- _Task requirements_
Which lines below fall between the one containing "<-> (b = true" and the one containing "t.(Cloud) && negb (str_in t.(TName) j.(AllowCloudBurst)) = false"? Repeat them exactly, counting both of those lines, and add nothing else.

- _Records for this task_
(** The fewest digits that suffice; seventeen always do. *)
Fixpoint shortest_from (fuel : nat) (n : Z) (x : float64) (num den x10 : Z) : Z * Z :=
  let k := n - 1 - x10 in
  match fuel, shortest_at x num den k with
  | _, Some q => (q, k)
  | O, None => (div_half_even (num * 10 ^ Z.max 0 k) (den * 10 ^ Z.max 0 (- k)), k)
  | S f, None => shortest_from f (n + 1) x num den x10
  end.

(** [strconv.FormatFloat(x, 'g', -1, 64)], [%g] and [%v]. *)
Definition format_g (x : float64) : string :=
  match x with
  | S754_nan => "NaN"
  | S754_infinity s => if s then "-Inf" else "+Inf"
  | S754_zero s => if s then "-0" else "0"
  | S754_finite s m e =>
      let '(num, den) := frac_of m e in
      let '(q, k) := shortest_from 16 1 (S754_finite false m e) num den (log10_floor num den) in
      let ds := nat_digits (strip_zeros 20 q) in
      let dp := Z.of_nat (String.length (nat_digits q)) - k in
      (if s then "-" else "") +:+
      (if (dp - 1 <? -4) || (6 <=? dp - 1) then layout_e ds (dp - 1) else layout_f ds dp)
  end.

Example format_g_examples :
  format_g (f_lit 1 10) = "0.1" /\ format_g (f_of_Z 4000) = "4000" /\ format_g (f_of_Z 1234567) = "1.234567e+06" /\
  format_g (f_lit 2 3) = "0.6666666666666666" /\ format_g (S754_finite false 1 (-1074)) = "5e-324" /\
  format_g (f_of_Z 100000) = "100000" /\ format_g (f_of_Z 1000000) = "1e+06" /\ format_g (f_lit 1 10000) = "0.0001" /\
  format_g (f_lit 1 100000) = "1e-05" /\ format_g (fadd (f_lit 1 10) (f_lit 2 10)) = "0.30000000000000004" /\
  format_g (f_of_Z 9007199254740993) = "9.007199254740992e+15" /\ format_g f0 = "0".
Proof. vm_compute. split_and!; reflexivity. Qed.

(** ** [%v] of a document's value *)

Definition kv_less (a b : string * string) : bool := str_lt a.1 b.1.

(** A map prints with sorted keys. *)
Fixpoint fmt_v (v : any) : string :=
  match v with
  | JNull => "<nil>"
  | JBool b => if b then "true" else "false"
  | JNum x => format_g x
  | JStr s => s
  | JArr l => "[" +:+ join (fmt_v <$> l) " " +:+ "]"
  | JObj m =>
      "map[" +:+ join ((fun kv => kv.1 +:+ ":" +:+ kv.2)
                        <$> sort_by kv_less (map_fold (fun k x acc => (k, fmt_v x) :: acc) [] m)) " " +:+ "]"
  end.

Example fmt_v_examples :
  fmt_v (JStr "bell") = "bell" /\ fmt_v (JNum (f_of_Z 5)) = "5" /\
  fmt_v (JArr [JNull; JBool true; jobj [("b", JNum f1); ("a", JStr "x")]]) = "[<nil> true map[a:x b:1]]".
Proof. vm_compute. split_and!; reflexivity. Qed.

(** ** [fmt.Sscanf(text, "%g", &x)] *)

(** A scanner's state: the token so far and the rest of the text. *)
Abbreviation scanner := (string * string)%type.
(* ===== verification/Lifecycle.v ===== *)
(** * Every reachable database is consistent

    The state-changing statements of the control plane as a step relation on
    databases ([store_step]), each committing atomically, in any order and
    from any number of concurrent callers; the invariant they preserve; and the
    consequences for the checks of [Chaos]. *)

From S2P Require Import Prelude Float64 GoLib Phase Database JobStore Tables Chaos.

(** ** Histories *)

Definition events_of (d : db) (id : string) : list JobEvent :=
  List.filter (fun ev => String.eqb ev.(EvJobID) id) d.(job_events).

Definition history (d : db) (id : string) : list Phase := EvPhase <$> events_of d id.

(** A chain of phases in which every change is a legal transition; repeating
    a phase records a condition change. *)
Fixpoint chain_ok (p : Phase) (l : list Phase) : bool :=
  match l with
  | [] => true
  | q :: l' => (String.eqb p q || is_ok (Transition p q)) && chain_ok q l'
  end.

Lemma chain_ok_snoc p l q :
  chain_ok p (l ++ [q]) =
  chain_ok p l && (String.eqb (List.last l p) q || is_ok (Transition (List.last l p) q)).
Proof.
  revert p. induction l as [|x l IH]; intros p; cbn [chain_ok app].
  - by rewrite andb_true_r.
  - by rewrite IH, andb_assoc, last_cons_default.
Qed.

(** From a terminal phase a chain can only repeat it. *)
Lemma chain_ok_terminal p l :
  Terminal p = true -> chain_ok p l = true -> Forall (eq p) l.
Proof.
  intros T. induction l as [|q l IH]; intros H; constructor; cbn [chain_ok] in H;
    apply andb_true_iff in H as [H1 H2]; apply orb_true_iff in H1 as [H1|H1].
  - by apply String.eqb_eq in H1.
  - apply is_ok_Transition, Transition_ok_CanTransition in H1. destruct H1 as (_&_&H1&_). congruence.
  - apply String.eqb_eq in H1. subst. auto.
  - apply is_ok_Transition, Transition_ok_CanTransition in H1. destruct H1 as (_&_&H1&_). congruence.
Qed.
(* ===== verification/Filter.v ===== *)
(** * Feasibility — src/internal/scheduler/filter.go

    The requirement dimensions, in the order the code tests them, with the
    rejection reasons it prints.  The empty string means feasible. *)

From S2P Require Import Prelude Float64 GoLib Qasm Views.

Record Rejection := mkRejection { RTarget : string; RReason : string }.

(** [qualityFloors] against the current calibration snapshot. *)
Definition qualityFloors (j : JobView) (t : TargetView) (now : Z) : string :=
  let agg := or_default j.(Aggregate) "best" in
  let two_qubit :=
    if fgt j.(TwoQubitErrorMax) f0 then
      match TwoQubitErrorAggregate t agg with
      | None => "no two-qubit error metric in calibration snapshot"
      | Some v =>
          if fgt v j.(TwoQubitErrorMax)
          then agg +:+ " two-qubit error " +:+ fmt_g 4 v +:+ " exceeds floor "
                   +:+ fmt_g 4 j.(TwoQubitErrorMax)
          else ""
      end
    else "" in
  if negb (String.eqb two_qubit "") then two_qubit else
  let readout :=
    if fgt j.(ReadoutErrorMax) f0 then
      match MetricAggregate t "readout.error" agg with
      | None => "no readout error metric in calibration snapshot"
      | Some v =>
          if fgt v j.(ReadoutErrorMax)
          then agg +:+ " readout error " +:+ fmt_g 4 v +:+ " exceeds floor "
                   +:+ fmt_g 4 j.(ReadoutErrorMax)
          else ""
      end
    else "" in
  if negb (String.eqb readout "") then readout else
  if 0 <? j.(CalibrationMaxAge) then
    let age := time_sub now t.(MeasuredAt) in
    if is_zero t.(MeasuredAt) || (j.(CalibrationMaxAge) <? age)
    then "calibration age " +:+ dur_string (dur_truncate age minute)
           +:+ " exceeds calibrationMaxAge " +:+ dur_string j.(CalibrationMaxAge)
    else ""
  else "".

(** The loop over [BudgetUnits]: the first unit the target does not meter. *)
Definition unmetered (j : JobView) (t : TargetView) : option string :=
  List.find (fun u => negb (str_in u t.(Billing))) j.(BudgetUnits).

Definition nonempty {A} (l : list A) : bool := match l with [] => false | _ => true end.

Definition filterTarget (j : JobView) (t : TargetView) (now : Z) (quality : bool) : string :=
  if negb t.(Online) then "target not online"
  else if InMaintenance t now then "in maintenance window"
  else if negb (String.eqb t.(Modality) j.(Kind)) then
    "modality " +:+ t.(Modality) +:+ " does not match workload kind " +:+ j.(Kind)
  else if negb (String.eqb j.(Format) "") && negb (str_in j.(Format) t.(Formats)) then
    "program format " +:+ j.(Format) +:+ " not supported (offers: " +:+ join t.(Formats) ", " +:+ ")"
  else if (0 <? j.(JQubits)) && (t.(TQubits) <? j.(JQubits)) then
    "requires " +:+ itoa j.(JQubits) +:+ " qubits, target has " +:+ itoa t.(TQubits)
  else if (0 <? j.(Shots)) && (0 <? t.(MaxShots)) && (t.(MaxShots) <? j.(Shots)) then
    "requires " +:+ itoa j.(Shots) +:+ " shots, target caps at " +:+ itoa t.(MaxShots)
  else if nonempty j.(Technology) && negb (str_in t.(TTechnology) j.(Technology)) then
    "technology " +:+ t.(TTechnology) +:+ " not in required set [" +:+ join j.(Technology) ", " +:+ "]"
  else
    let reason := if quality then qualityFloors j t now else "" in
    if negb (String.eqb reason "") then reason
    else if str_in t.(TName) j.(DenyTargets) then "excluded by backendSelector.denyTargets"
    else if nonempty j.(RequireTargets) && negb (str_in t.(TName) j.(RequireTargets)) then
      "not in backendSelector.requireTargets"
    else if t.(Cloud) && negb (str_in t.(TName) j.(AllowCloudBurst)) then
      "cloud target not in backendSelector.allowCloudBurst"
    else match unmetered j t with
         | Some u => "budget limit unit " +:+ u +:+ " not metered by target (bills: "
                       +:+ join t.(Billing) ", " +:+ ")"
         | None => ""
         end.

Definition FilterTarget (j : JobView) (t : TargetView) (now : Z) : string :=
  filterTarget j t now true.

Definition FilterCapabilityOnly (j : JobView) (t : TargetView) (now : Z) : string :=
  filterTarget j t now false.

(** ** What feasibility means

    The declarative reading of the requirement dimensions. *)

Record capable (j : JobView) (t : TargetView) (now : Z) : Prop := mkCapable {
  cap_online : t.(Online) = true;
  cap_window : forall w, w ∈ t.(Maintenance) -> ~ (w.(WStart) <= now < w.(WEnd));
  cap_modality : t.(Modality) = j.(Kind);
  cap_format : j.(Format) = "" \/ j.(Format) ∈ t.(Formats);
  cap_qubits : j.(JQubits) <= 0 \/ j.(JQubits) <= t.(TQubits);
  cap_shots : j.(Shots) <= 0 \/ t.(MaxShots) <= 0 \/ j.(Shots) <= t.(MaxShots);
  cap_technology : j.(Technology) = [] \/ t.(TTechnology) ∈ j.(Technology) }.

Record selected (j : JobView) (t : TargetView) : Prop := mkSelected {
  sel_deny : t.(TName) ∉ j.(DenyTargets);
  sel_require : j.(RequireTargets) = [] \/ t.(TName) ∈ j.(RequireTargets);
  sel_cloud : t.(Cloud) = false \/ t.(TName) ∈ j.(AllowCloudBurst);
  sel_metered : forall u, u ∈ j.(BudgetUnits) -> u ∈ t.(Billing) }.

Record within_floors (j : JobView) (t : TargetView) (now : Z) : Prop := mkWithin {
  floor_2q : fgt j.(TwoQubitErrorMax) f0 = true ->
    exists v, TwoQubitErrorAggregate t (or_default j.(Aggregate) "best") = Some v
              /\ fgt v j.(TwoQubitErrorMax) = false;
  floor_readout : fgt j.(ReadoutErrorMax) f0 = true ->
    exists v, MetricAggregate t "readout.error" (or_default j.(Aggregate) "best") = Some v
              /\ fgt v j.(ReadoutErrorMax) = false;
  floor_age : 0 < j.(CalibrationMaxAge) ->
    t.(MeasuredAt) <> time_zero /\ time_sub now t.(MeasuredAt) <= j.(CalibrationMaxAge) }.

(** *** Each test of the code decides its clause *)

Lemma InMaintenance_spec t now :
  InMaintenance t now = false <-> forall w, w ∈ t.(Maintenance) -> ~ (w.(WStart) <= now < w.(WEnd)).
Proof.
  unfold InMaintenance. split.
  - intros H w Hw Hin. apply not_true_iff_false in H. apply H, existsb_exists. exists w.
    split; [by apply list_elem_of_In|]. apply andb_true_iff. rewrite negb_true_iff, Z.ltb_ge, Z.ltb_lt. lia.
  - intros H. apply not_true_iff_false. intros (w & Hw & Hb)%existsb_exists. to_prop.
    apply (H w); [by apply list_elem_of_In|lia].
Qed.

Lemma unmetered_spec j t :
  unmetered j t = None <-> forall u, u ∈ j.(BudgetUnits) -> u ∈ t.(Billing).
Proof.
  unfold unmetered. split.
  - intros H u Hu%list_elem_of_In. pose proof (List.find_none _ _ H u Hu) as E. simpl in E.
    to_prop. by apply str_in_elem.
  - intros H. destruct (List.find _ _) as [u|] eqn:E; [|done]. exfalso.
    apply List.find_some in E as [Hu E]. apply list_elem_of_In in Hu. to_prop.
    apply H, str_in_elem in Hu. congruence.
Qed.

Lemma str_in_false x l : str_in x l = false <-> x ∉ l.
Proof. rewrite <- not_true_iff_false, str_in_elem. done. Qed.

Lemma nonempty_false {A} (l : list A) : nonempty l = false <-> l = [].
Proof. by destruct l. Qed.

Lemma app_nonempty a c b : String.eqb (a +:+ String c b) "" = false.
Proof. by destruct a. Qed.

(** A guarded rejection lets the target through iff its test fails. *)
Lemma guard_empty (b : bool) c r k :
  (if b then String c r else k) = "" <-> b = false /\ k = "".
Proof. destruct b; split; [done|by intros []|done|by intros []]. Qed.

Lemma guard_reason (b : bool) r k :
  r <> "" -> (if b then r else k) = "" <-> b = false /\ k = "".
Proof. intros. destruct b; split; [done|by intros []|done|by intros []]. Qed.

Lemma andb_false_or (a b : bool) : a && b = false <-> a = false \/ b = false.
Proof. destruct a, b; simpl; intuition congruence. Qed.

Lemma string_guard x k : (if negb (String.eqb x "") then x else k) = "" <-> x = "" /\ k = "".
Proof.
  destruct (String.eqb_spec x ""); simpl; split; try done; try (by intros []).
Qed.

Lemma floor_clause (b : bool) (o : option float64) (lim : float64) (c : ascii) (no : string)
    (msg : float64 -> string) :
  (forall v, msg v <> "") ->
  (if b then match o with
             | None => String c no
             | Some v => if fgt v lim then msg v else ""
             end else "") = ""
  <-> (b = true -> exists v, o = Some v /\ fgt v lim = false).
Proof.
  intros Hm. destruct b; [|done]. destruct o as [v|].
  - destruct (fgt v lim) eqn:E; split; try done.
    + by intros ?%Hm.
    + intros (v' & [= ->] & H)%(fun f => f eq_refl). congruence.
    + intros _ _. by exists v.
  - split; [done|]. by intros (v & ? & _)%(fun f => f eq_refl).
Qed.

Lemma append_nonempty a c b : a +:+ String c b <> "".
Proof. by destruct a. Qed.

Lemma qualityFloors_spec j t now : qualityFloors j t now = "" <-> within_floors j t now.
Proof.
  unfold qualityFloors. rewrite !string_guard, !floor_clause by (intros; apply append_nonempty).
  split.
  - intros (H1 & H2 & H3). constructor; [done|done|]. intros Ha.
    destruct (Z.ltb_spec 0 j.(CalibrationMaxAge)); [|lia].
    apply (guard_empty _ _ _ "") in H3 as [H3 _]. unfold is_zero in H3. to_prop. split; [done|lia].
  - intros [H1 H2 H3]. split_and!; [done|done|].
    destruct (Z.ltb_spec 0 j.(CalibrationMaxAge)) as [Ha|]; [|done].
    apply (guard_empty _ _ _ ""). split; [|done]. destruct (H3 Ha) as [Hz Hle].
    apply orb_false_iff. unfold is_zero, time_zero in *. split; [by apply Z.eqb_neq|by apply Z.ltb_ge].
Qed.

Lemma capability_spec j t now :
  capable j t now <->
  negb t.(Online) = false /\ InMaintenance t now = false /\
  negb (String.eqb t.(Modality) j.(Kind)) = false /\
  negb (String.eqb j.(Format) "") && negb (str_in j.(Format) t.(Formats)) = false /\
  (0 <? j.(JQubits)) && (t.(TQubits) <? j.(JQubits)) = false /\
  (0 <? j.(Shots)) && (0 <? t.(MaxShots)) && (t.(MaxShots) <? j.(Shots)) = false /\
  nonempty j.(Technology) && negb (str_in t.(TTechnology) j.(Technology)) = false.
Proof.
  rewrite InMaintenance_spec, !andb_false_or, !negb_false_iff, !str_in_elem, !String.eqb_eq,
    !Z.ltb_ge, nonempty_false. split.
  - intros []. split_and!; tauto.
  - intros (?&?&?&?&?&?&?). constructor; tauto.
Qed.

Lemma selector_spec j t :
  selected j t <->
  str_in t.(TName) j.(DenyTargets) = false /\
  nonempty j.(RequireTargets) && negb (str_in t.(TName) j.(RequireTargets)) = false /\
  t.(Cloud) && negb (str_in t.(TName) j.(AllowCloudBurst)) = false /\
  unmetered j t = None.
Proof.
  rewrite unmetered_spec, !andb_false_or, !negb_false_iff, str_in_false, !str_in_elem, nonempty_false.
  split; [intros []; tauto|]. intros (?&?&?&?). by constructor.
Qed.

Lemma filterTarget_spec j t now quality :
  filterTarget j t now quality = "" <->
  capable j t now /\ (quality = true -> within_floors j t now) /\ selected j t.
Proof.
  unfold filterTarget. cbv zeta.
  rewrite capability_spec, selector_spec. do 7 rewrite guard_reason by (cbn; discriminate).
  assert (Q : (if quality then qualityFloors j t now else "") = ""
              <-> (quality = true -> within_floors j t now)).
  { destruct quality; [rewrite qualityFloors_spec; tauto|done]. }
  assert (U : match unmetered j t with
              | Some u => "budget limit unit " +:+ u +:+ " not metered by target (bills: "
                            +:+ join t.(Billing) ", " +:+ ")"
              | None => ""
              end = "" <-> unmetered j t = None) by (by destruct (unmetered j t)).
  rewrite string_guard, Q. do 3 rewrite guard_reason by (cbn; discriminate). rewrite U. tauto.
Qed.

- _Response area_
  <-> (b = true -> exists v, o = Some v /\ fgt v lim = false).
Proof.
  intros Hm. destruct b; [|done]. destruct o as [v|].
  - destruct (fgt v lim) eqn:E; split; try done.
    + by intros ?%Hm.
    + intros (v' & [= ->] & H)%(fun f => f eq_refl). congruence.
    + intros _ _. by exists v.
  - split; [done|]. by intros (v & ? & _)%(fun f => f eq_refl).
Qed.

Lemma append_nonempty a c b : a +:+ String c b <> "".
Proof. by destruct a. Qed.

Lemma qualityFloors_spec j t now : qualityFloors j t now = "" <-> within_floors j t now.
Proof.
  unfold qualityFloors. rewrite !string_guard, !floor_clause by (intros; apply append_nonempty).
  split.
  - intros (H1 & H2 & H3). constructor; [done|done|]. intros Ha.
    destruct (Z.ltb_spec 0 j.(CalibrationMaxAge)); [|lia].
    apply (guard_empty _ _ _ "") in H3 as [H3 _]. unfold is_zero in H3. to_prop. split; [done|lia].
  - intros [H1 H2 H3]. split_and!; [done|done|].
    destruct (Z.ltb_spec 0 j.(CalibrationMaxAge)) as [Ha|]; [|done].
    apply (guard_empty _ _ _ ""). split; [|done]. destruct (H3 Ha) as [Hz Hle].
    apply orb_false_iff. unfold is_zero, time_zero in *. split; [by apply Z.eqb_neq|by apply Z.ltb_ge].
Qed.

Lemma capability_spec j t now :
  capable j t now <->
  negb t.(Online) = false /\ InMaintenance t now = false /\
  negb (String.eqb t.(Modality) j.(Kind)) = false /\
  negb (String.eqb j.(Format) "") && negb (str_in j.(Format) t.(Formats)) = false /\
  (0 <? j.(JQubits)) && (t.(TQubits) <? j.(JQubits)) = false /\
  (0 <? j.(Shots)) && (0 <? t.(MaxShots)) && (t.(MaxShots) <? j.(Shots)) = false /\
  nonempty j.(Technology) && negb (str_in t.(TTechnology) j.(Technology)) = false.
Proof.
  rewrite InMaintenance_spec, !andb_false_or, !negb_false_iff, !str_in_elem, !String.eqb_eq,
    !Z.ltb_ge, nonempty_false. split.
  - intros []. split_and!; tauto.
  - intros (?&?&?&?&?&?&?). constructor; tauto.
Qed.

Lemma selector_spec j t :
  selected j t <->
  str_in t.(TName) j.(DenyTargets) = false /\
  nonempty j.(RequireTargets) && negb (str_in t.(TName) j.(RequireTargets)) = false /\
  t.(Cloud) && negb (str_in t.(TName) j.(AllowCloudBurst)) = false /\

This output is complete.